Vileza

 


Empujó la puerta con energía y pisando firme, como si no estuviera rota por dentro.

Usted dirá, señor Pérez. —Su mirada era gélida y consiguió no desviar los ojos ni por un segundo. Un leve temblor en su labio superior estuvo a punto de traicionarla, pero apretó la boca con fuerza.

Siéntate, Margarita. Tenemos que hablar de lo sucedido. No me gustaría que el hecho trascendiera y se convirtiera en un problema para ambos.

Estoy bien de pie. Diga lo que sea que mi trabajo está esperando y no puedo dejar desatendido mi puesto.

Pérez comenzó a soltar frases que a Margarita le sonaron inconexas y sin sentido. En seguida dejó de escucharlo, y cuando se hizo el silencio, la joven dijo sin mover un solo músculo.

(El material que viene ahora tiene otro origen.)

(* ===== verification/Log.v ===== *)
(** * The log (log.c, [readsb] of fs.c)

    The log adds its in-memory header to the buffer cache.  Each function
    runs as one step: [log.lock] and the sleeps on [&log] order the steps and
    are not part of the state.  [begin_op] returns [false] when the caller
    sleeps. *)

From stdpp Require Import prelude strings.
From S2P Require Import Prelude Bio.

Open Scope Z_scope.

(** ** The [k]-th 32-bit word of a block, little endian *)
Definition byte_at (d : block) (i : nat) : Z := default 0 (d !! i).
Definition get32 (d : block) (k : nat) : Z :=
  byte_at d (4 * k) + 256 * (byte_at d (4 * k + 1) + 256 * (byte_at d (4 * k + 2) + 256 * byte_at d (4 * k + 3))).
Definition put32 (d : block) (k : nat) (z : Z) : block :=
  <[(4 * k)%nat := z mod 256]> (<[(4 * k + 1)%nat := Z.shiftr z 8 mod 256]>
    (<[(4 * k + 2)%nat := Z.shiftr z 16 mod 256]> (<[(4 * k + 3)%nat := Z.shiftr z 24 mod 256]> d))).

(** ** The super block (fs.h) *)
Record superblock : Type := mkSb {
  sb_size : Z; sb_nblocks : Z; sb_ninodes : Z; sb_nlog : Z;
  sb_logstart : Z; sb_inodestart : Z; sb_bmapstart : Z
}.

Definition sb_decode (d : block) : superblock :=
  mkSb (get32 d 0) (get32 d 1) (get32 d 2) (get32 d 3) (get32 d 4) (get32 d 5) (get32 d 6).

(** ** State *)
Definition MAXOPBLOCKS : Z := 10.
Definition LOGSIZE : Z := MAXOPBLOCKS * 3.

Record log : Type := mkLog {
  lg_start : Z;
  lg_size : Z;
  lg_outstanding : Z;
  lg_committing : bool;
  lg_dev : Z;
  lh_n : Z;                 (** [log.lh.n] *)
  lh_block : list Z         (** [log.lh.block\[LOGSIZE\]] *)
}.

Record lst : Type := mkLst { lb : bio; lg : log }.

Definition set_lh (n : Z) (bs : list Z) (l : log) : log :=
  mkLog (lg_start l) (lg_size l) (lg_outstanding l) (lg_committing l) (lg_dev l) n bs.
Definition set_ops (o : Z) (c : bool) (l : log) : log :=
  mkLog (lg_start l) (lg_size l) o c (lg_dev l) (lh_n l) (lh_block l).

Definition set_lg (l : log) (s : lst) : lst := mkLst (lb s) l.

(** A buffer cache operation. *)
Definition lift {A} (m : M bio A) : M lst A := fun s =>
  match m (lb s) with
  | Ok (a, b) => Ok (a, mkLst b (lg s))
  | Panic e => Panic e
  | Fault => Fault
  end.

Section Log.
Context (pid : Z).

Definition readsb (dev : Z) : M bio superblock :=
  i ← bread pid dev 1; b ← get_buf i; brelse pid i;; mret (sb_decode (b_data b)).

(** [log.lh.block\[k\]]; outside the array the access is undefined. *)
Definition lh_at (k : Z) : M lst Z := s ← get; deref (nthZ (lh_block (lg s)) k).

Definition set_lh_block (k v : Z) : M lst unit :=
  s ← get; bs ← deref (updZ (lh_block (lg s)) k v); put (set_lg (set_lh (lh_n (lg s)) bs (lg s)) s).
Definition set_lh_n (n : Z) : M lst unit :=
  modify (fun s => set_lg (set_lh n (lh_block (lg s)) (lg s)) s).

(** [memmove(to->data, from->data, BSIZE)] *)
Definition copy_data (to from : nat) : M lst unit :=
  b ← lift (get_buf from); lift (upd_buf to (set_b_data (b_data b))).

Definition install_body (tail : Z) : M lst unit :=
  s ← get;
  lbuf ← lift (bread pid (lg_dev (lg s)) (u32 (lg_start (lg s) + tail + 1)));
  k ← lh_at tail;
  dbuf ← lift (bread pid (lg_dev (lg s)) (u32 k));
  copy_data dbuf lbuf;;
  lift (bwrite pid dbuf);; lift (brelse pid lbuf);; lift (brelse pid dbuf).

Definition install_trans : M lst unit :=
  s ← get; for_each (seqZ 0 (lh_n (lg s))) install_body.

Definition read_head : M lst unit :=
  s ← get;
  i ← lift (bread pid (lg_dev (lg s)) (u32 (lg_start (lg s))));
  b ← lift (get_buf i);
  let n := s32 (get32 (b_data b) 0) in
  set_lh_n n;;
  for_each (seqZ 0 n) (fun i => set_lh_block i (s32 (get32 (b_data b) (S (Z.to_nat i)))));;
  lift (brelse pid i).

(** [hb->block\[k\] = log.lh.block\[k\]] into buffer [i]. *)
Definition write_head_body (i : nat) (k : Z) : M lst unit :=
  v ← lh_at k; lift (upd_buf i (fun b => set_b_data (put32 (b_data b) (S (Z.to_nat k)) v) b)).

Definition write_head : M lst unit :=
  s ← get;
  i ← lift (bread pid (lg_dev (lg s)) (u32 (lg_start (lg s))));
  lift (upd_buf i (fun b => set_b_data (put32 (b_data b) 0 (lh_n (lg s))) b));;
  for_each (seqZ 0 (lh_n (lg s))) (write_head_body i);;
  lift (bwrite pid i);; lift (brelse pid i).

Definition recover_from_log : M lst unit :=
  read_head;; install_trans;; set_lh_n 0;; write_head.

(** [sizeof(struct logheader)] is [4 * (LOGSIZE + 1)]. *)
Definition initlog (dev : Z) : M lst unit :=
  if BSIZE <=? 4 * (LOGSIZE + 1) then panic "initlog: too big logheader"
  else
    sb ← lift (readsb dev);
    modify (fun s => set_lg (mkLog (s32 (sb_logstart sb)) (s32 (sb_nlog sb)) (lg_outstanding (lg s)) (lg_committing (lg s)) dev
      (lh_n (lg s)) (lh_block (lg s))) s);;
    recover_from_log.

Definition begin_op : M lst bool :=
  s ← get;
  let l := lg s in
  if lg_committing l then mret false
  else if LOGSIZE <? lh_n l + (lg_outstanding l + 1) * MAXOPBLOCKS then mret false
  else put (set_lg (set_ops (lg_outstanding l + 1) (lg_committing l) l) s);; mret true.

Definition write_log_body (tail : Z) : M lst unit :=
  s ← get;
  to ← lift (bread pid (lg_dev (lg s)) (u32 (lg_start (lg s) + tail + 1)));
  k ← lh_at tail;
  from ← lift (bread pid (lg_dev (lg s)) (u32 k));
  copy_data to from;;
  lift (bwrite pid to);; lift (brelse pid from);; lift (brelse pid to).

Definition write_log : M lst unit :=
  s ← get; for_each (seqZ 0 (lh_n (lg s))) write_log_body.

Definition commit : M lst unit :=
  s ← get;
  if 0 <? lh_n (lg s) then
    write_log;; write_head;; install_trans;; set_lh_n 0;; write_head
  else mret tt.

Definition end_op : M lst unit :=
  s ← get;
  let o := lg_outstanding (lg s) - 1 in
  modify (fun s => set_lg (set_ops o (lg_committing (lg s)) (lg s)) s);;
  if lg_committing (lg s) then panic "log.committing"
  else if o =? 0 then
    modify (fun s => set_lg (set_ops o true (lg s)) s);;
    commit;;
    modify (fun s => set_lg (set_ops (lg_outstanding (lg s)) false (lg s)) s)
  else mret tt.

(** The index at which the [for] loop of [log_write] stops. *)
Fixpoint absorb (bs : list Z) (n : nat) (bno : Z) : Z :=
  match n, bs with
  | S n', b :: bs' => if u32 b =? bno then 0 else 1 + absorb bs' n' bno
  | _, _ => 0
  end.

Definition log_write (i : nat) : M lst unit :=
  s ← get;
  let l := lg s in
  if (LOGSIZE <=? lh_n l) || (lg_size l - 1 <=? lh_n l) then panic "too big a transaction"
  else if lg_outstanding l <? 1 then panic "log_write outside of trans"
  else
    b ← lift (get_buf i);
    let k := absorb (lh_block l) (Z.to_nat (lh_n l)) (b_blockno b) in
    set_lh_block k (s32 (b_blockno b));;
    (if k =? lh_n l then set_lh_n (lh_n l + 1) else mret tt);;
    lift (upd_buf i (fun b => set_b_flags (b_valid b) true b)).
End Log.
(* ===== verification/LogThms.v ===== *)
(** * The log: what each function writes

    [a_write ws a] is the abstract cache state after the disk writes [ws]
    have been made through the cache.  Every function of the log is shown to
    make a list of writes that is a function of the log header and of the
    blocks it sees. *)

From stdpp Require Import prelude strings.
From S2P Require Import Prelude Bio BioInv BioThms Log.

Open Scope Z_scope.

(** ** Words of a block *)
Lemma byte_at_insert d i x j : byte_at (<[i := x]> d) j = if decide (i = j /\ (i < length d)%nat) then x else byte_at d j.
Proof.
  unfold byte_at. case_decide as H.
  - destruct H as [<- H]. by rewrite list_lookup_insert_eq.
  - destruct (decide (i = j)) as [<-|Hne]; [|by rewrite list_lookup_insert_ne].
    rewrite list_insert_ge by (destruct (decide (i < length d)%nat); [naive_solver|lia]). done.
Qed.

Lemma put32_length d k z : length (put32 d k z) = length d.
Proof. unfold put32. by rewrite !length_insert. Qed.

Lemma get_put_eq d k z : (4 * k + 4 <= length d)%nat -> get32 (put32 d k z) k = u32 z.
Proof.
  intros H. unfold get32, put32. rewrite !byte_at_insert, !length_insert. repeat case_decide; try lia.
  apply bytes_word.
Qed.
Lemma crash_after : let d := apply_writes (commit_writes l V bs) D in
  disk_ok l d [] /\ (forall b, outside l b -> d (lg_dev l) b = V (lg_dev l) b) /\
  forall b, outside l b -> apply_writes (recover_writes l d []) d (lg_dev l) b = V (lg_dev l) b.
Proof using Hl Hhome Hnd Hlen HD HV.
  intros d. assert (Ed : d = upd2 (mid (length bs)) (lg_dev l) (lg_start l) (enc_head h [])).
  { unfold d, commit_writes, mid. fold h. rewrite !apply_app, firstn_all2; [done|]. unfold home_writes. by rewrite length_fmap. }
  assert (Hs : d (lg_dev l) (lg_start l) = enc_head h []) by (rewrite Ed; apply upd2_eq).
  assert (Ho : forall b, outside l b -> d (lg_dev l) b = V (lg_dev l) b).
  { intros b Hb. rewrite Ed, upd2_ne by (right; by apply outside_start). destruct (decide (b ∈ bs)) as [Hin|Hin].
    - unfold mid. rewrite apply_app, apply_cons, firstn_all2 by (unfold home_writes; by rewrite length_fmap). by apply apply_home.
    - rewrite mid_out by done. by rewrite HV. }
  destruct super_outside as [Ho1 Hn1]. split_and!; [|done|].
  - split; rewrite ?Hs, ?(Ho 1 Ho1), ?(HV 1 Hn1); [apply HD|apply head_cleared..].
  - intros b Hb. rewrite recovered_out by (try done; by apply not_elem_of_nil). by apply Ho.
Qed.

Lemma crash_points k : let d := apply_writes (take k (commit_writes l V bs)) D in exists bs', disk_ok l d bs' /\
  ((forall b, outside l b -> apply_writes (recover_writes l d bs') d (lg_dev l) b = D (lg_dev l) b) \/
   (forall b, outside l b -> apply_writes (recover_writes l d bs') d (lg_dev l) b = V (lg_dev l) b)).
Proof using Hl Hhome Hnd Hlen HD HV.
  intros d. unfold d, commit_writes. fold h. set (LW := log_writes l V 0 bs). set (HW := home_writes l V bs).
  destruct (decide (k <= length LW)%nat) as [Hk|Hk].
  { rewrite take_app_le by done. exists []. destruct (crash_before k) as [H1 H2]. split; [done|by left]. }
  rewrite take_app_ge by lia. destruct (k - length LW)%nat as [|m] eqn:Em; [lia|]. cbn [app firstn].
  destruct (decide (m <= length HW)%nat) as [Hm|Hm].
  { rewrite take_app_le by done. exists bs. destruct (crash_between m) as [H1 H2]. split; [done|by right]. }
  rewrite firstn_all2 by (rewrite length_app; simpl; lia). exists [].
  destruct crash_after as (H1 & H2 & H3). split; [done|by right].
Qed.
End Points.
End Crash.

Nada de lo que diga usted cambia los hechos, señor Pérez —la joven alargó la palabra “usted” marcando distancias—. He tardado demasiado, pero la decisión está tomada. Hoy sin falta acudiré al Comité de Ética y, después, a la Policía.

Pérez se encogió de hombros como si estuviera seguro de ser intocable, pero Margarita no se iba a dejar pisotear. Había sido una estúpida al creer que podía confiar en él. Al final, la terca realidad le había hecho tomar tierra sin contemplaciones. Si lo hubiera sospechado, nunca le habría entregado su manuscrito. Ahora, ver su libro publicado con la fotografía de Pérez como autor era más de lo que podía soportar.

Sabía que lo primero que tendría que demostrar era su autoría, así es que fue a recoger su portátil y con él debajo del brazo se dirigió al despacho de la directora del Comité de Ética de la Editorial. Aunque no siempre lo hacía, en este caso había tenido la precaución de ir guardando las diferentes etapas de su novela y en los archivos figuraría su nombre.

Pero, a medida que se aproximaba a su destino, las dudas iban creciendo. Temía, puesto que el libro ya había sido publicado, que la Editorial quisiera evitar el escándalo, y le aconsejara llegar a un acuerdo económico con Pérez. Sin embargo, para ella no era solo una cuestión de dinero, que también era importante, sino la culminación de un sueño perseguido y muchas horas de esfuerzo y noches sin dormir.

Lanzó un largo suspiro y golpeó la puerta del despacho para abrirla con determinación sin esperar respuesta. Lo que vio, le dolió más que si la hubiera atravesado un picahielos. A pesar de que la pareja se separó con rapidez, eso no le evitó la visión de los labios de Pérez pegados a los de la directora en un apasionado beso. Sin llegar a entrar, cerró la puerta con todas sus fuerzas. El golpe se oyó hasta en el despacho más lejano.

Una tormenta de lágrimas que no fue capaz de contener se apoderó de su rostro. Recogió su abrigo y su bolso y salió del edificio sin soltar el portátil. Ahora sí que estaba todo perdido. Y, aunque le pusiera una demanda, no estaba segura de poder ganar y, encima, era muy probable que perdiera su trabajo. La idea de que Pérez se saliera con la suya le produjo arcadas.

Correr siempre le ayudaba a calmarse y a reflexionar, así es que, al llegar a casa, se puso un chándal, se calzó unas deportivas y se fue a la avenida Diagonal. Llevaba varios kilómetros de carrera cuando, al llegar a la altura del Palacio Real, una bombilla se encendió en su cabeza. Acababa de recordar algo que la conmoción le había hecho olvidar: aunque era cierto que aún no había registrado la versión definitiva de su obra, sí que tenía el registro del último borrador. Quizás no todo estaba perdido.